(** X22: a check writes test files for the first [m] batches of its
    plan, in order, each once and with its planned size, where [m] is
    the number of records of the result, or one more when an I/O error
    ended the run: nothing is written after the batch that failed.  In
    all, a check never writes more bytes than the free space less the
    safety margin of 100 MiB. *)
Theorem X22_writes_follow_the_plan (rt : Runtime) (drive_root : string)
  (size_fraction : spec_float) (progress_callback abort_check : bool)
  (w w' : World) (o : Outcome CheckResult) (size_bytes : Z) :
  (quick_check drive_root size_fraction progress_callback abort_check w
   = (o, w')
   /\ planned_size size_fraction w = Returned size_bytes)
  \/ (free_space_sweep drive_root progress_callback abort_check w = (o, w')
      /\ size_bytes = usable_of w) ->
  exists m,
    written (new_events w w')
    = firstn m (numbered 0 (plan_batches MAX_FILE_BYTES size_bytes))
    /\ sum_Z (map snd (written (new_events w w')))
       <= Z.max 0 (disk_free (drive w) - SAFETY_MARGIN_BYTES)
    /\ forall r, o = Returned r ->
         m = List.length (verification_details r)
         \/ (m = S (List.length (verification_details r))
             /\ passed r = false /\ aborted r = false).
Proof.
  intros Hrun.
  assert (Hle : size_bytes <= usable_of w).
  { destruct Hrun as [[_ Hsize]|[_ ->]]; [|lia].
    unfold planned_size in Hsize.
    destruct (target_bytes_of _ _) as [target|e]; [|discriminate].
    injection Hsize as <-. lia. }
  assert (Hbody : exists fmsg amsg word pmsg prefix,
             ((size_bytes <? 1024) = true /\ exists r, (o, w') = (Returned r, w)
                                           /\ verification_details r = [])
             \/ (1024 <= size_bytes
                 /\ check_body fmsg amsg word pmsg prefix progress_callback
                      abort_check size_bytes w = (o, w'))).
  { destruct Hrun as [[Hrun Hsize]|[Hrun ->]].
    - rewrite quick_check_body, Hsize in Hrun.
      do 5 eexists. destruct (size_bytes <? 1024) eqn:E.
      + left. split; [reflexivity|]. eexists. split; [symmetry; exact Hrun|].
        reflexivity.
      + right. split; [apply Z.ltb_ge; exact E | exact Hrun].
    - rewrite free_space_sweep_body in Hrun.
      do 5 eexists. destruct (usable_of w <? 1024) eqn:E.
      + left. split; [reflexivity|]. eexists. split; [symmetry; exact Hrun|].
        reflexivity.
      + right. split; [apply Z.ltb_ge; exact E | exact Hrun]. }
  destruct Hbody as (fmsg & amsg & word & pmsg & prefix & Hbody).
  destruct Hbody as [(_ & r & Heq & Hvd)|(Hfloor & Hbody)].
  - injection Heq as -> ->. exists 0%nat.
    rewrite new_events_same. split; [reflexivity|]. split; [cbn; lia|].
    intros r0 H. injection H as <-. left. rewrite Hvd. reflexivity.
  - destruct (check_body_written fmsg amsg word pmsg prefix
                progress_callback abort_check size_bytes w)
      as (o1 & w1 & ev & m & Hrun' & Ht & Hw & Hrec).
    rewrite Hbody in Hrun'. injection Hrun' as <- <-.
    exists m. rewrite (new_events_app _ _ _ Ht).
    split; [exact Hw|]. split; [|exact Hrec].
    rewrite Hw.
    destruct (plan_batches_facts size_bytes MAX_FILE_BYTES) as [Hsum Hall];
      [lia | reflexivity|].
    assert (Hpos : Forall (fun b => 0 < b)
                     (plan_batches MAX_FILE_BYTES size_bytes)).
    { eapply Forall_impl; [|exact Hall]. cbv beta. intros b Hb. lia. }
    pose proof (sum_firstn_numbered m 0 _ Hpos) as Hb.
    rewrite Hsum in Hb. unfold usable_of in Hle. lia.
Qed.
Lemma zeroed_get {A} n (x : A) i : 0 <= i < n → arr_get (zeroed n x) i = Val x.
Proof.
  intros. apply arr_get_Val. unfold zeroed. rewrite lookup_replicate.
  repeat split; lia.
Qed.

Lemma arr_get_zeroed_inv {A} n (x y : A) i : arr_get (zeroed n x) i = Val y → y = x.
Proof. intros [_ H]%arr_get_Val. by apply lookup_replicate in H as [-> _]. Qed.

(** The last elements of a list that was pushed on. *)
Lemma lookup_pushed {A} (l : list A) x : (l ++ [x]) !! (length (l ++ [x]) - 1)%nat = Some x.
Proof.
  rewrite length_app. cbn [length]. replace (length l + 1 - 1)%nat with (length l + 0)%nat by lia.
  by rewrite lookup_app_r, Nat.add_comm, Nat.add_sub by lia.
Qed.

Lemma lookup_pushed_below {A} (l : list A) x y :
  (l ++ [x; y]) !! (length (l ++ [x; y]) - 2)%nat = Some x.
Proof.
  rewrite length_app. cbn [length]. replace (length l + 2 - 2)%nat with (length l + 0)%nat by lia.
  by rewrite lookup_app_r, Nat.add_comm, Nat.add_sub by lia.
Qed.

(** Two elements of a list without duplicates of [f] that agree on [f]. *)
Lemma NoDup_fmap_elem {A B} (f : A → B) (l : list A) x y :
  NoDup (f <$> l) → x ∈ l → y ∈ l → f x = f y → x = y.
Proof.
  intros Hnd [i Hi]%list_elem_of_lookup [j Hj]%list_elem_of_lookup E.
  assert (i = j) as ->; [|congruence].
  eapply NoDup_lookup; [exact Hnd| |]; rewrite list_lookup_fmap, ?Hi, ?Hj; cbn; [done|by rewrite E].
Qed.

(** Hints on in-range accesses, used by [eauto with arr]. *)
Create HintDb arr discriminated.
Create Rewrite HintDb arrlen.
#[export] Hint Resolve arr_get_nat arr_get_in_range zeroed_get arr_set_in_range : arr.
#[export] Hint Rewrite @zeroed_length using lia : arrlen.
*-*-*
Work task
Keep both end lines and retype everything in the records above from the line containing "do 5 eexists. destruct (size_bytes" through the line containing "destruct Hbody as [(_", exactly, with nothing else.

Output below
      do 5 eexists. destruct (size_bytes <? 1024) eqn:E.
      + left. split; [reflexivity|]. eexists. split; [symmetry; exact Hrun|].
        reflexivity.
      + right. split; [apply Z.ltb_ge; exact E | exact Hrun].
    - rewrite free_space_sweep_body in Hrun.
      do 5 eexists. destruct (usable_of w <? 1024) eqn:E.
      + left. split; [reflexivity|]. eexists. split; [symmetry; exact Hrun|].
        reflexivity.
      + right. split; [apply Z.ltb_ge; exact E | exact Hrun]. }
  destruct Hbody as (fmsg & amsg & word & pmsg & prefix & Hbody).
  destruct Hbody as [(_ & r & Heq & Hvd)|(Hfloor & Hbody)].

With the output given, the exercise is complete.